Monitoring on the ground has reduced yet ports remain open and smuggling modes will continue, with some adaptations. A key question is whether demand will continue with slumped economies, reduced buying power and greater pressure on countries like China, internally and externally, to crack down on illegal wildlife trade. Given the well-publicised apparent links between the rise of Covid-19 and some unregulated, unsafe ‘wet markets’ that have been selling wildlife, there may be a crackdown on illegal and unregulated wildlife trade. The government of Tanzania will want to keep a close eye on the potential rise in poaching, especially given recent successes to counter it.

EDUCATION

by Naomi Rouse

World Bank approves controversial $500m education loan to Tanzania
A $500m World Bank loan has been issued to Tanzania as funding for the Secondary Education Quality Improvement Programme (SEQUIP). The loan was previously delayed following campaigns by opposition MP Zitto Kabwe and various civil society organisations for the World Bank to withhold the loan due to the government’s discriminatory policy of expelling pregnant schoolgirls.

Jaime Saavedra, global director for education for the World Bank said “Tanzania, like many countries around the world is suffering from a learning crisis, where children are either not in school, or are in school but not learning. Of 100 children who start school in Tanzania, less than half will finish primary and only three will complete their upper secondary schooling.”

The loan will fund improvements to secondary education, with two thirds of the loan dedicated to creating safe and quality learning environments for girls, benefitting an estimated 6.5 million secondary school students.

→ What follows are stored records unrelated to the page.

(** ** Edges *)
Definition edge_pairs (es : list PlanEdge) : list (nat * nat) := (fun e => (e.(PlanEdge.parent), e.(PlanEdge.child))) <$> es.
Lemma lower_edges_spec ss seed es : forall ps declared, pairs_ok (length ss) ps ->
  match lower_edges es (seq 0 (length ss)) declared (wired ss seed ps) with
  | Ok (wf, declared') => pairs_ok (length ss) (ps ++ edge_pairs es) /\ wf = wired ss seed (ps ++ edge_pairs es)
      /\ declared' = declared ∪ list_to_set (edge_pairs es)
  | Err _ => ~ pairs_ok (length ss) (ps ++ edge_pairs es)
  | Panic => False
  end.
Proof.
  induction es as [|[p c] es IH]; intros ps declared Hok; cbn [lower_edges edge_pairs fmap list_fmap PlanEdge.parent PlanEdge.child].
  { rewrite app_nil_r. split_and!; [done|done|set_solver]. }
  assert (Hseq : forall i, seq 0 (length ss) !! i = if (i <? length ss)%nat then Some i else None).
  { intros i. destruct (i <? length ss)%nat eqn:Hi; [apply Nat.ltb_lt in Hi; by rewrite lookup_seq_lt|]. apply Nat.ltb_ge in Hi.
    apply lookup_ge_None_2. by rewrite length_seq. }
  rewrite !Hseq. destruct (p <? length ss)%nat eqn:Hp; [|intros Hx%pairs_ok_mid; apply Nat.ltb_ge in Hp; lia].
  destruct (c <? length ss)%nat eqn:Hc; [|intros Hx%pairs_ok_mid; apply Nat.ltb_ge in Hc; lia].
  pose proof (add_edge_wired ss seed ps p c) as Hadd. destruct (add_edge _ _ _ _) as [wf|e|]; cbn [omap_err obind]; [| |done].
  2: { intros Hx%pairs_ok_mid. tauto. }
  destruct Hadd as (-> & Hp' & Hc' & Hno). specialize (IH (ps ++ [(p, c)]) ({[(p, c)]} ∪ declared) (pairs_ok_snoc _ _ _ _ Hok Hp' Hc' Hno)).
  rewrite <- app_assoc in IH. destruct (lower_edges _ _ _ _) as [[wf d]|e|]; [|done|done].
  destruct IH as (H1 & -> & ->). split_and!; [done|done|]. cbn [edge_pairs fmap list_fmap list_to_set]. set_solver.
Qed.
Definition undeclared (declared : gset (nat * nat)) (ces : list (nat * nat)) : list (nat * nat) :=
  List.filter (fun x => negb (bool_decide (x ∈ declared))) ces.
Lemma wire_critics_spec ss seed declared ces : pairs_ok (length ss) ces -> forall ps,
  (forall x, x ∈ ces -> x ∉ declared -> x ∉ ps) ->
  wire_critics ces (seq 0 (length ss)) declared (wired ss seed ps) = Ok (wired ss seed (ps ++ undeclared declared ces)).
Proof.
  induction ces as [|[p c] ces IH]; intros [Hr Hn] ps Hps; cbn [wire_critics undeclared List.filter]; [by rewrite app_nil_r|].
  apply Forall_cons in Hr as [[Hp Hc] Hr]. cbn in Hp, Hc. apply NoDup_cons in Hn as [Hx Hn].
  case_bool_decide as Hd; cbn [negb]; [apply IH; [done|set_solver]|].
  unfold at_index. rewrite !lookup_seq_lt by done. cbn [obind]. pose proof (add_edge_wired ss seed ps p c) as Hadd. cbn [Nat.add] in *.
  assert (Hno : (p, c) ∉ ps) by (apply Hps; [left|done]). destruct (add_edge _ _ _ _) as [wf|e|]; [|tauto|done].
  destruct Hadd as (-> & _). cbn [omap_err obind]. rewrite IH; [by rewrite <- app_assoc|done|].
  intros x Hxc Hxd. rewrite elem_of_app, list_elem_of_singleton. intros [?| ->]; [|done]. by eapply Hps; [right|..].
Qed.
Lemma critic_pair_at i s x : x ∈ critic_pair i s -> x.2 = i.
Proof. unfold critic_pair. destruct s.(PlanStep.kind), s.(PlanStep.producer); intros Hx; (by apply not_elem_of_nil in Hx) || by apply list_elem_of_singleton in Hx as ->. Qed.
Lemma critic_pairs_ok ss : forall i ds, all_planned i ss ds -> pairs_ok (i + length ss) (critic_pairs i ss) /\ Forall (fun x => (i <= x.2)%nat) (critic_pairs i ss).
Proof.
  induction ss as [|s ss IH]; intros i [|d ds] Hp; try done; [split; [split|]; constructor|]. destruct Hp as [(w & recipe & role & _ & Hs & _) Hp].
  destruct (IH _ _ Hp) as [[Hr Hn] Hge]. cbn [critic_pairs length]. replace (i + Datatypes.S (length ss))%nat with (Datatypes.S i + length ss)%nat by lia.
  assert (Hone : Forall (fun x => x.1 < i)%nat (critic_pair i s) /\ NoDup (critic_pair i s)).
  { unfold structural, critic_pair in *. destruct s.(PlanStep.kind); [split; constructor|destruct Hs as (p & -> & Hs & _)|destruct Hs as (p & ? & -> & Hs & _)|split; constructor];
    (split; [by repeat constructor|apply NoDup_singleton]). }
  destruct Hone as [Hone Hnd]. rewrite Forall_forall in Hone, Hge. split; [split|].
  - apply Forall_app. split; [|done]. apply Forall_forall. intros x Hx. specialize (Hone x Hx). apply critic_pair_at in Hx. lia.
  - apply NoDup_app. split_and!; [done| |done]. intros x Hx Hy. apply critic_pair_at in Hx. apply Hge in Hy. lia.
  - apply Forall_app. split; apply Forall_forall; intros x Hx; [apply critic_pair_at in Hx; lia|apply Hge in Hx; lia].
Qed.
(* ===== verification/Grants.v ===== *)
(** kx-catalog: grants on catalog assets (action.rs, party.rs, path.rs, grant.rs,
    ledger.rs), the ledger of grant facts in memory (in_memory_ledger.rs) and in
    SQLite (sqlite_grant_ledger.rs, sqlite_util.rs). Authority is not recorded but
    computed: a fact conveys only what an unbroken, unrevoked chain of delegations
    from the owner gives it. *)
From S2P Require Import Prelude Utf8 CriticTypes Mote Content Warrant DemoCodec.

(** ** Catalog actions *)
Module CatalogAction.
Inductive CatalogAction := Read | Use | Register | Delegate.
End CatalogAction.
Abbreviation CatalogAction := CatalogAction.CatalogAction.
#[export] Instance CatalogAction_eq_dec : EqDecision CatalogAction.
Proof. solve_decision. Defined.
#[export] Instance CatalogAction_countable : Countable CatalogAction.
Proof.
  refine (inj_countable' (fun a => match a with CatalogAction.Read => 0 | CatalogAction.Use => 1 | CatalogAction.Register => 2 | CatalogAction.Delegate => 3 end)
    (fun n => match n with 0 => CatalogAction.Read | 1 => CatalogAction.Use | 2 => CatalogAction.Register | _ => CatalogAction.Delegate end) _).
  by intros [].
Defined.
Definition all_actions : gset CatalogAction := {[CatalogAction.Read; CatalogAction.Use; CatalogAction.Register; CatalogAction.Delegate]}.
Module CatalogActionSet.
Inductive CatalogActionSet := None | AllowList (actions : gset CatalogAction).
Definition all : CatalogActionSet := AllowList all_actions.
Definition allow (s : gset CatalogAction) : CatalogActionSet := if bool_decide (s = ∅) then None else AllowList s.
Definition is_subset_of (a parent : CatalogActionSet) : bool :=
  match a, parent with
  | None, _ => true
  | AllowList _, None => false
  | AllowList c, AllowList p => bool_decide (c ⊆ p)
  end.
Definition narrow (a cap : CatalogActionSet) : CatalogActionSet :=
  match a, cap with
  | None, _ | _, None => None
  | AllowList x, AllowList y => allow (x ∩ y)
  end.
Definition union (a b : CatalogActionSet) : CatalogActionSet :=
  match a, b with
  | None, x | x, None => x
  | AllowList x, AllowList y => allow (x ∪ y)
  end.
Definition contains (a : CatalogActionSet) (action : CatalogAction) : bool :=
  match a with None => false | AllowList s => bool_decide (action ∈ s) end.
Definition is_empty (a : CatalogActionSet) : bool := match a with None => true | AllowList _ => false end.
End CatalogActionSet.
Abbreviation CatalogActionSet := CatalogActionSet.CatalogActionSet.
#[export] Instance CatalogActionSet_eq_dec : EqDecision CatalogActionSet.
Proof. solve_decision. Defined.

Zitto Kabwe, leader of the alliance for change and transparency party (ACT), received death threats after asking the World Bank to suspend the $500m education loan until “checks and balances” including a free press, free and fair elections, and the reinstatement of the Controller and Auditor General, were restored in the country.

In Parliament on 1 February, Abdallah Bulembo, from the ruling Chama Cha Mapinduzi (CCM), said: “There is one man who took our issues outside the country, he should not be allowed back but should be killed where he is. What Mr Zitto Kabwe has been doing is treason in our country.”

Kabwe said that he was taking the threats seriously, but he would not be intimidated. “I have no regrets,” he is reported as saying. In a letter to World Bank president David Malpass, seen by the Guardian, the ACT requested assurance from the bank that any reprisals against Kabwe would “trigger a suspension of all World Bank operations and funding in the country”.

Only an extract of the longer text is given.